Stored items:
'''
Lemma factor_step n : 0 <= n < HALF_LIFE_QUANTA -> factor (n + 1) <= factor n.
Proof.
  intros Hn. destruct (q64_pow_spec n ltac:(lia)) as (_ & Hf & _ & H1).
  destruct (q64_pow_spec (n + 1) ltac:(lia)) as (_ & _ & H2 & _).
  pose proof (factor_lower n ltac:(lia)) as Hl.
  rewrite !Z.pow_add_r, !Z.pow_1_r in H2 by lia.
  assert (0 < Q64_ONE ^ n) by (apply Z.pow_pos_nonneg; [done|lia]).
  assert (H3 : factor (n + 1) * Q64_ONE <= DECAY_FACTOR_Q64 * (factor n + n)).
  { apply (Z.mul_le_mono_pos_r _ _ (Q64_ONE ^ n)); [done|].
    transitivity (DECAY_FACTOR_Q64 * (Q64_ONE * DECAY_FACTOR_Q64 ^ n)); [nia|].
    rewrite <- Z.mul_assoc. by apply Z.mul_le_mono_nonneg_l. }
  change HALF_LIFE_QUANTA with 4380 in Hn. change Q64_ONE with 18446744073709551616 in *.
  unfold DECAY_FACTOR_Q64, HALF_LIFE_END_FACTOR_Q64 in *. lia.
Qed.
Lemma factor_mono n m : 0 <= n <= m -> m <= HALF_LIFE_QUANTA -> factor m <= factor n.
Proof.
  intros [Hn Hnm]. revert m Hnm. apply (Z.right_induction (fun m => m <= HALF_LIFE_QUANTA -> factor m <= factor n)).
  - solve_proper.
  - done.
  - intros m Hnm IH Hm. rewrite <- Z.add_1_r in *. etrans; [apply factor_step; lia|apply IH; lia].
Qed.

(** *** The curve *)

Lemma normalization_pos : 0 < normalization.
Proof. done. Qed.
Lemma factor_range q : 0 <= q <= HALF_LIFE_QUANTA -> HALF_LIFE_END_FACTOR_Q64 <= factor q <= Q64_ONE.
Proof.
  intros Hq. split; [rewrite <- factor_end; apply factor_mono; lia|].
  destruct (q64_pow_spec q ltac:(lia)) as (_ & ? & _). lia.
Qed.

Section within_half_life.
Variable b : Z.
Hypothesis Hb : 0 <= b <= MAX_SUPPLY_ATOMS.

Lemma issued_mono q q' : 0 <= q <= q' -> q' <= HALF_LIFE_QUANTA -> issued b q <= issued b q'.
Proof.
  intros Hq Hq'. unfold issued. apply Z.div_le_mono; [done|].
  pose proof (factor_mono q q' Hq Hq'). nia.
Qed.
Lemma issued_start : issued b 0 = 0.
Proof. unfold issued. replace (Q64_ONE - factor 0) with 0 by by_compute. by rewrite Z.mul_0_r. Qed.
Lemma issued_end : issued b HALF_LIFE_QUANTA = b.
Proof. unfold issued. rewrite factor_end. by apply Z.div_mul. Qed.
Lemma issued_range q : 0 <= q <= HALF_LIFE_QUANTA -> 0 <= issued b q <= b.
Proof.
  intros Hq. pose proof issued_start. pose proof issued_end.
  pose proof (issued_mono 0 q ltac:(lia) ltac:(lia)).
  pose proof (issued_mono q HALF_LIFE_QUANTA ltac:(lia) ltac:(lia)). lia.
Qed.
Lemma issuance_within_Ok q :
  0 <= q <= HALF_LIFE_QUANTA -> issuance_within_half_life_at_quantum b q = Ok (issued b q).
Proof.
  intros Hq. pose proof (issued_range q Hq) as Hi. pose proof (factor_range q Hq) as Hf.
  destruct (q64_pow_spec q ltac:(lia)) as (E & _).
  unfold issuance_within_half_life_at_quantum. rewrite (proj2 (Z.ltb_ge _ _)) by lia. rewrite E.
  unfold checked_sub. rewrite (proj2 (Z.leb_le _ _)) by lia.
  change (HALF_LIFE_END_FACTOR_Q64 <=? Q64_ONE) with true. cbn [or_overflow ok_or].
  unfold checked_mul. rewrite (proj2 (Z.leb_le _ _)).
  2: { unfold u_max, MAX_SUPPLY_ATOMS, HALF_LIFE_END_FACTOR_Q64 in *.
       change Q64_ONE with 18446744073709551616 in *. nia. }
  cbn [or_overflow ok_or]. fold normalization. fold (issued b q).
  apply ok_or_Ok, try_into_Some. split; [done|]. unfold in_u, u_max, MAX_SUPPLY_ATOMS in *. lia.
Qed.
End within_half_life.

Lemma budget_range k : 0 <= k < TERMINAL_HALF_LIVES -> 0 <= budget k <= remaining k.
Proof.
  intros Hk. unfold budget. destruct (remaining_table k ltac:(lia)) as (_ & ? & ?).
  destruct (remaining_table (k + 1) ltac:(lia)) as (_ & _ & ?). lia.
Qed.
Lemma remaining_mono k k' : 0 <= k <= k' -> k' <= TERMINAL_HALF_LIVES -> remaining k' <= remaining k.
Proof.
  intros [Hk Hkk]. revert k' Hkk.
  apply (Z.right_induction (fun k' => k' <= TERMINAL_HALF_LIVES -> remaining k' <= remaining k)).
  - solve_proper.
  - done.
  - intros m Hm IH Hlt. rewrite <- Z.add_1_r in *.
    destruct (remaining_table m ltac:(lia)) as (_ & ? & _). lia.
Qed.
Lemma remaining_ends : remaining 0 = MAX_SUPPLY_ATOMS /\ remaining TERMINAL_HALF_LIVES = 0.
Proof. split; by_compute. Qed.

(** The position of a time inside the schedule. *)
Lemma quantum_range t :
  0 <= t mod HALF_LIFE_NS / EMISSION_QUANTUM_NS < HALF_LIFE_QUANTA /\
  0 <= t mod HALF_LIFE_NS mod EMISSION_QUANTUM_NS < EMISSION_QUANTUM_NS.
Proof.
  pose proof (Z.mod_pos_bound t HALF_LIFE_NS ltac:(done)).
  split; [|by apply Z.mod_pos_bound]. split; [apply Z.div_pos; [lia|done]|].
  apply Z.div_lt_upper_bound; [done|].
  change (EMISSION_QUANTUM_NS * HALF_LIFE_QUANTA) with HALF_LIFE_NS. lia.
Qed.

(** The linear part stays between the two ends of its quantum. *)
Lemma interpolation d w : 0 <= d -> 0 <= w < EMISSION_QUANTUM_NS -> 0 <= d * w / EMISSION_QUANTUM_NS <= d.
Proof.
  intros Hd Hw. split; [apply Z.div_pos; [nia|done]|]. apply Z.div_le_upper_bound; [done|]. nia.
Qed.

(** The value of the curve lies between the values at the ends of its quantum. *)
Lemma curve_between t :
  0 <= t -> t / HALF_LIFE_NS < TERMINAL_HALF_LIVES ->
  let k := t / HALF_LIFE_NS in
  let q := t mod HALF_LIFE_NS / EMISSION_QUANTUM_NS in
  MAX_SUPPLY_ATOMS - remaining k + issued (budget k) q <= curve t
    <= MAX_SUPPLY_ATOMS - remaining k + issued (budget k) (q + 1).
Proof.
  intros Ht Hk k q. destruct (quantum_range t) as [Hq Hw]. unfold curve. fold k.
  assert (Hk0 : 0 <= k) by (apply Z.div_pos; [done|done]).
  rewrite (proj2 (Z.leb_gt _ _)) by exact Hk. fold q.
  destruct (budget_range k ltac:(lia)) as [Hb0 Hb1].
  destruct (remaining_table k ltac:(lia)) as (_ & _ & Hr).
  pose proof (issued_mono (budget k) ltac:(lia) q (q + 1) ltac:(lia) ltac:(lia)).
  pose proof (interpolation (issued (budget k) (q + 1) - issued (budget k) q) _ ltac:(lia) Hw). lia.
Qed.
Lemma curve_half_life t :
  0 <= t -> t / HALF_LIFE_NS < TERMINAL_HALF_LIVES ->
  MAX_SUPPLY_ATOMS - remaining (t / HALF_LIFE_NS) <= curve t
    <= MAX_SUPPLY_ATOMS - remaining (t / HALF_LIFE_NS + 1).
Proof.
  intros Ht Hk. destruct (quantum_range t) as [Hq Hw]. destruct (curve_between t Ht Hk) as [H1 H2].
  set (k := t / HALF_LIFE_NS) in *. assert (Hk0 : 0 <= k) by (apply Z.div_pos; [done|done]).
  destruct (budget_range k ltac:(lia)) as [Hb0 Hb1].
  destruct (remaining_table k ltac:(lia)) as (_ & _ & Hr).
  pose proof (issued_range (budget k) ltac:(lia) (t mod HALF_LIFE_NS / EMISSION_QUANTUM_NS) ltac:(lia)).
  pose proof (issued_range (budget k) ltac:(lia) (t mod HALF_LIFE_NS / EMISSION_QUANTUM_NS + 1) ltac:(lia)).
  unfold budget in *. lia.
Qed.
Lemma curve_range t : 0 <= t -> 0 <= curve t <= MAX_SUPPLY_ATOMS.
Proof.
  intros Ht. destruct (Z.lt_ge_cases (t / HALF_LIFE_NS) TERMINAL_HALF_LIVES) as [Hk|Hk].
  - assert (0 <= t / HALF_LIFE_NS) by (apply Z.div_pos; [done|done]).
    pose proof (curve_half_life t Ht Hk).
    destruct (remaining_table (t / HALF_LIFE_NS) ltac:(lia)) as (_ & _ & ?).
    destruct (remaining_table (t / HALF_LIFE_NS + 1) ltac:(lia)) as (_ & _ & ?). lia.
  - unfold curve. rewrite (proj2 (Z.leb_le _ _)) by done. done.
Qed.

Lemma div_mod_same a n q r : 0 < n -> q = a / n -> r = a mod n -> a = n * q + r.
Proof. intros ? -> ->. apply Z.div_mod. lia. Qed.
'''
- Your objective: Restate word for word the entries above, starting at the line with "rewrite <- Z.mul_assoc." and ending at the line with "change (HALF_LIFE_END_FACTOR_Q64 <=?", inclusive, and no others.

- Solved problem:
    rewrite <- Z.mul_assoc. by apply Z.mul_le_mono_nonneg_l. }
  change HALF_LIFE_QUANTA with 4380 in Hn. change Q64_ONE with 18446744073709551616 in *.
  unfold DECAY_FACTOR_Q64, HALF_LIFE_END_FACTOR_Q64 in *. lia.
Qed.
Lemma factor_mono n m : 0 <= n <= m -> m <= HALF_LIFE_QUANTA -> factor m <= factor n.
Proof.
  intros [Hn Hnm]. revert m Hnm. apply (Z.right_induction (fun m => m <= HALF_LIFE_QUANTA -> factor m <= factor n)).
  - solve_proper.
  - done.
  - intros m Hnm IH Hm. rewrite <- Z.add_1_r in *. etrans; [apply factor_step; lia|apply IH; lia].
Qed.

(** *** The curve *)

Lemma normalization_pos : 0 < normalization.
Proof. done. Qed.
Lemma factor_range q : 0 <= q <= HALF_LIFE_QUANTA -> HALF_LIFE_END_FACTOR_Q64 <= factor q <= Q64_ONE.
Proof.
  intros Hq. split; [rewrite <- factor_end; apply factor_mono; lia|].
  destruct (q64_pow_spec q ltac:(lia)) as (_ & ? & _). lia.
Qed.

Section within_half_life.
Variable b : Z.
Hypothesis Hb : 0 <= b <= MAX_SUPPLY_ATOMS.

Lemma issued_mono q q' : 0 <= q <= q' -> q' <= HALF_LIFE_QUANTA -> issued b q <= issued b q'.
Proof.
  intros Hq Hq'. unfold issued. apply Z.div_le_mono; [done|].
  pose proof (factor_mono q q' Hq Hq'). nia.
Qed.
Lemma issued_start : issued b 0 = 0.
Proof. unfold issued. replace (Q64_ONE - factor 0) with 0 by by_compute. by rewrite Z.mul_0_r. Qed.
Lemma issued_end : issued b HALF_LIFE_QUANTA = b.
Proof. unfold issued. rewrite factor_end. by apply Z.div_mul. Qed.
Lemma issued_range q : 0 <= q <= HALF_LIFE_QUANTA -> 0 <= issued b q <= b.
Proof.
  intros Hq. pose proof issued_start. pose proof issued_end.
  pose proof (issued_mono 0 q ltac:(lia) ltac:(lia)).
  pose proof (issued_mono q HALF_LIFE_QUANTA ltac:(lia) ltac:(lia)). lia.
Qed.
Lemma issuance_within_Ok q :
  0 <= q <= HALF_LIFE_QUANTA -> issuance_within_half_life_at_quantum b q = Ok (issued b q).
Proof.
  intros Hq. pose proof (issued_range q Hq) as Hi. pose proof (factor_range q Hq) as Hf.
  destruct (q64_pow_spec q ltac:(lia)) as (E & _).
  unfold issuance_within_half_life_at_quantum. rewrite (proj2 (Z.ltb_ge _ _)) by lia. rewrite E.
  unfold checked_sub. rewrite (proj2 (Z.leb_le _ _)) by lia.
  change (HALF_LIFE_END_FACTOR_Q64 <=? Q64_ONE) with true. cbn [or_overflow ok_or].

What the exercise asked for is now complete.